A view from the public footpath of the boardwalk through the boggy gardens of Spilsbury Farm, complete with grab posts and marsh marigolds (Caltha palustris).

One of several man-made ponds in the area exploiting the stream and springs. You can just make out two swans, one of which (on the left) is bottoms-up, and the other (on the right) we think was nesting on the island.

We saw some brimstone and tortoisehell butterflies and heard a raven cronking in the distance. It was a joy to be out and about in the spring lusciousness and to see the sun again after such a drab winter.

Hambledon Hill

I’m a few days late to the news that the National Trust has bought Hambledon Hill, an Iron Age hillfort in North Dorset, for £450,000, thereby securing its future, for ever, for everyone.

Hambledon Hill, Dorset.

Hambledon Hill, Dorset.

The ramparts of the Iron Age hillfort at Hambledon Hill.

The ramparts of the Iron Age hillfort at Hambledon Hill. Photo by David Squire.
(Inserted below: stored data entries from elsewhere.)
(** The running limit 0.05 raised to 1.0, for the sample message on an
    idle motor. *)
Lemma raising_limit_keeps_acceptance_witness :
  F32.leb sample_limit F32.one = true /\
  exists t1 t2,
    cb_raw_command 8191 sample_raw (sample_hw true)
      (set_max_dc_to_start sample_limit sample_node)
    = Some (tt, set_max_dc_to_start sample_limit sample_node, t1) /\
    cb_raw_command 8191 sample_raw (sample_hw true)
      (set_max_dc_to_start F32.one sample_node)
    = Some (tt, set_max_dc_to_start F32.one sample_node, t2).
Proof.
  split; [reflexivity |].
  destruct (raising_limit_keeps_acceptance 8191 sample_raw (sample_hw true)
              sample_node sample_limit F32.one eq_refl)
    as (t1 & t2 & H1 & H2 & _).
  exists t1, t2. split; [exact H1 | exact H2].
Defined.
I have a very soft spot for Hambledon Hill: it is where I went on my first proper archaeological dig, 35 years ago. Roger Mercer, then of Edinburgh University, was directing the excavation of part of the Neolithic causewayed enclosure on the hill. The causewayed enclosure is a barely-visible part of the earthworks on the hill: the much later hillfort banks and ditches are the best-preserved and most obvious features. I spent a month that summer hoeing and trowelling chalk in the interior of the enclosure (as a green volunteer I was not allowed near the one large archaeological feature—the enclosure ditch—that was being excavated by experienced archaeologists), and finds were few and far between, but I loved it—summer on the chalk downs, with larks singing overhead and independence for the first time in my teenage life. We camped in a field, washed using water from a tap over a cattle trough, and ate meals cooked by a lovely lady called Grace in the Iwerne Courtney village hall.

(The first ever dig I went on was a Sunday spent at a rescue excavation at a site in the area of the proposed Empingham Reservoir, in 1970 or 1971. The reservoir was later built, and renamed Rutland Water. Of course I was a child, so not a proper digger. I found a sherd that I was told was the best found that day. I rather suspect they were being kind to me, but I glowed, and wrote a ridiculously long essay about my archaeological triumph at school the next day. Until that point it had been a toss up between dinosaurs and archaeology. That sherd decided it for me, and set me on course for my career.)

I now live not too far from Hambledon, and Chap and I visit there every now and then. It’s a beautiful spot, and one full of very happy memories for me.